> Work instruction:
Look through the data below and extract, unchanged, the lines from the one that contains "let '(line, truncated) := clamp line in" to the one that contains "let '(identity, used_password)", both included.

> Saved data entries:
(* ===== verification/Logs.v ===== *)
(** * Logs: the parsers of service logs (crates/sensors/linux/logs)

    Web access logs ([access.rs], [tokenizer.rs]), the MySQL error log ([mysql.rs]),
    the request signatures and their event ([http.rs]), the window summary
    ([summary.rs]) and the watch for a source that is not understood ([health.rs]).
    Unicode lower-casing is an argument. *)
From stdpp Require Import base gmap strings list.
From Stdlib Require Import ZArith Lia Ascii.
From Stdlib Require String.
From S2P Require Import Prelude Order Str Text Scan Schema Net Fs Utf8.

(** ** [lib.rs] *)

Definition MAX_LINE_BYTES : nat := Z.to_nat (8 * 1024).

Inductive ParseError :=
| MissingField (field : string)
| Unterminated
| BadField (field value : string)
| TrailingData
| Truncated.

Definition is_terminator (a : ascii) : bool := Ascii.eqb a newline || Ascii.eqb a (ascii_of_nat 13).

Definition clamp (line : string) : string * bool :=
  let line := trim_end_byte is_terminator line in
  if (String.length line <=? MAX_LINE_BYTES)%nat then (line, false)
  else (str_take (floor_boundary line MAX_LINE_BYTES) line, true).

(** ** [tokenizer.rs]: the cursor is the rest of the line *)

Definition skip_spaces : string -> string := trim_start_byte is_space.

Definition at_end (rest : string) : bool := str_is_empty (skip_spaces rest).

Definition word (field : string) (rest : string) : result (string * string) ParseError :=
  let rest := skip_spaces rest in
  if str_is_empty rest then Err (MissingField field) else Ok (break_byte is_space rest).

Definition expect_open (open : ascii) (field : string) (rest : string) : result string ParseError :=
  let rest := skip_spaces rest in
  if str_is_empty rest then Err (MissingField field)
  else match strip_prefix (String open EmptyString) rest with
       | Some inner => Ok inner
       | None => Err (BadField field (String.append "expected '" (String open "'")))
       end.

Definition and_then {A B E : Type} (r : result A E) (k : A -> result B E) : result B E :=
  match r with Ok a => k a | Err e => Err e end.
Notation "' p '<-try' m ';' k" := (and_then m (fun x => let 'p := x in k))
  (at level 20, p pattern, m at level 100, k at level 200, right associativity) : edr_scope.
Notation "x '<-try' m ';' k" := (and_then m (fun x => k))
  (at level 20, m at level 100, k at level 200, right associativity) : edr_scope.
#[local] Open Scope edr_scope.

Definition bracketed (field : string) (rest : string) : result (string * string) ParseError :=
  inner <-try expect_open "[" field rest;
  match split_once "]" inner with Some r => Ok r | None => Err Unterminated end.

Definition backslash : ascii := ascii_of_nat 92.

(** A character after a backslash is a byte that is not a quote or a backslash, with
    its continuation bytes, which the loop copies as they are. *)
Fixpoint quoted_loop (inner : string) : result (string * string) ParseError :=
  match inner with
  | EmptyString => Err Unterminated
  | String c rest =>
      if Ascii.eqb c quote then Ok (EmptyString, rest)
      else if Ascii.eqb c backslash then
        match rest with
        | EmptyString => Err Unterminated
        | String e rest =>
            '(out, rest) <-try quoted_loop rest;
            Ok (if Ascii.eqb e quote || Ascii.eqb e backslash then String e out else String backslash (String e out), rest)
        end
      else '(out, rest) <-try quoted_loop rest; Ok (String c out, rest)
  end.
Definition quoted (field : string) (rest : string) : result (string * string) ParseError :=
  inner <-try expect_open quote field rest; quoted_loop inner.

(** ** [access.rs] *)

Inductive AccessFormat := Common | Combined.

Record AccessRecord := mkAccessRecord {
  ar_client : string;
  ar_user : option string;
  ar_time : string;
  ar_request : string;
  ar_status : Z;
  ar_bytes : option Z;
  ar_referer : option string;
  ar_user_agent : option string;
  ar_truncated : bool }.

Definition method (r : AccessRecord) : option string :=
  match str_split space (ar_request r) with m :: _ :: _ => Some m | _ => None end.
Definition target (r : AccessRecord) : option string := str_split space (ar_request r) !! 1%nat.

Definition dash (s : string) : option string := if String.eqb s "-" then None else Some s.

Definition parse_status (status_raw : string) : result Z ParseError :=
  match parse_upto 65535 status_raw with
  | Some s => if (100 <=? s) && (s <=? 599) then Ok s else Err (BadField "status" status_raw)
  | None => Err (BadField "status" status_raw)
  end.
Definition parse_bytes (bytes_raw : string) : result (option Z) ParseError :=
  if String.eqb bytes_raw "-" then Ok None
  else match parse_u64 bytes_raw with Some n => Ok (Some n) | None => Err (BadField "bytes" bytes_raw) end.

Definition parse_clamped (line : string) (truncated : bool) (format : AccessFormat) : result AccessRecord ParseError :=
  '(client, c) <-try word "client" line;
  '(_, c) <-try word "ident" c;
  '(user, c) <-try word "user" c;
  '(time, c) <-try bracketed "time" c;
  '(request, c) <-try quoted "request" c;
  '(status_raw, c) <-try word "status" c;
  status <-try parse_status status_raw;
  '(bytes_raw, c) <-try word "bytes" c;
  nbytes <-try parse_bytes bytes_raw;
  '(referer, user_agent, c) <-try
    match format with
    | Common => Ok (None, None, c)
    | Combined =>
        if truncated && at_end c then Ok (None, None, c)
        else '(referer, c) <-try quoted "referer" c;
             '(user_agent, c) <-try quoted "user_agent" c;
             Ok (dash referer, dash user_agent, c)
    end;
  if negb truncated && negb (at_end c) then Err TrailingData
  else Ok (mkAccessRecord client (dash user) time request status nbytes referer user_agent truncated).

Definition parse_access_line (line : string) (format : AccessFormat) : result AccessRecord ParseError :=
  let '(clamped, truncated) := clamp line in
  match parse_clamped clamped truncated format with
  | Err e => Err (if (truncated : bool) then Truncated else e)
  | ok => ok
  end.

(** ** [mysql.rs] *)

Record MysqlLoginFailure := mkMysqlLoginFailure {
  mf_timestamp : string;
  mf_user : string;
  mf_host : string;
  mf_used_password : option bool;
  mf_truncated : bool }.

Definition MARKER : string := "Access denied for user '".
Definition USING_YES : string := " (using password: YES)".
Definition USING_NO : string := " (using password: NO)".

(** Four digits, a dash, two digits, a dash, two digits. *)
Definition is_date (b : string) : bool :=
  match b with
  | String y1 (String y2 (String y3 (String y4 (String s1 (String m1 (String m2 (String s2 (String d1 (String d2 _))))))))) =>
      is_digit y1 && is_digit y2 && is_digit y3 && is_digit y4 && Ascii.eqb s1 "-" && is_digit m1 && is_digit m2
      && Ascii.eqb s2 "-" && is_digit d1 && is_digit d2
  | _ => false
  end.

Definition timestamp_prefix (head : string) : option string :=
  let head := trim_start head in
  let '(first, rest) := break_byte is_space head in
  if negb (is_date first) then None
  else if (10 <? String.length first)%nat then Some first
  else let after := trim_start_byte is_space rest in
       let '(time, _) := break_byte is_space after in
       if str_is_empty time then None
       else Some (str_take (String.length head - String.length after + String.length time) head).

Definition password_clause (body : string) : string * option bool :=
  match strip_suffix USING_YES body with
  | Some i => (i, Some true)
  | None => match strip_suffix USING_NO body with
            | Some i => (i, Some false)
            | None => (body, None)
            end
  end.

Definition parse_mysql_error_line (line : string) : result (option MysqlLoginFailure) ParseError :=
  let '(line, truncated) := clamp line in
  match split_once MARKER line with
  | None => Ok None
  | Some (head, body) =>
      match timestamp_prefix head with
      | None => Err (MissingField "timestamp")
      | Some timestamp =>
          let '(identity, used_password) := password_clause body in
          match rsplit_once "'@'" identity with
          | None => Err (BadField "host" identity)
          | Some (user, tail) =>
              if str_contains "' to database '" tail then Ok None
              else match strip_suffix "'" tail with
                   | None => Err (BadField "host" tail)
                   | Some host => Ok (Some (mkMysqlLoginFailure timestamp user host used_password truncated))
                   end
          end
      end
  end.

Definition MYSQL_LOG_COMM : string := "mysql-error-log".

Definition to_auth_event (failure : MysqlLoginFailure) (timestamp_ns : Z) : AuthEvent :=
  mkAuthEvent (mkEventMeta 0 0 User_Unknown timestamp_ns MYSQL_LOG_COMM None None None)
    AuthOutcome_Failure AuthKind_LogonFailure (mf_user failure) None (parse_ip (mf_host failure))
    ((fun used : bool => if used then "using_password" else "no_password") <$> mf_used_password failure).

(** ** [http.rs] *)

Definition EVIDENCE_MAX_CHARS : nat := 128.
Definition MAX_PARAM_NAMES : nat := 32.
Definition MAX_NAME_CHARS : nat := 64.
Definition MAX_PATH_CHARS : nat := 512.
Definition HTTP_LOG_COMM : string := "http-access-log".

Definition double_or : string := String quote (String.append " or " (String quote EmptyString)).

Definition SQLI_MARKERS : list string :=
  ["union select"; "union all select"; "' or '"; double_or; "' or 1=1"; " or 1=1"; "'or'1'='1"; "sleep("; "benchmark(";
   "waitfor delay"; "information_schema"; "xp_cmdshell"; "load_file("; "into outfile"; "; drop table"; "extractvalue(";
   "updatexml("].

Definition EXEC_MARKERS : list string :=
  ["base64_decode("; "eval("; "system("; "passthru("; "shell_exec("; "proc_open("; "cmd.exe"; "/bin/sh"; "/bin/bash";
   "wget http"; "curl http"; "uname -a"].

Definition SHELL_COMMANDS : list string := ["id"; "whoami"; "ls"; "pwd"; "ifconfig"; "ipconfig"].

Definition WEBSHELL_STEMS : list string :=
  ["c99"; "r57"; "wso"; "b374k"; "alfa"; "webshell"; "china"; "chopper"; "indoxploit"].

> Response to this exercise:
  let '(line, truncated) := clamp line in
  match split_once MARKER line with
  | None => Ok None
  | Some (head, body) =>
      match timestamp_prefix head with
      | None => Err (MissingField "timestamp")
      | Some timestamp =>
          let '(identity, used_password) := password_clause body in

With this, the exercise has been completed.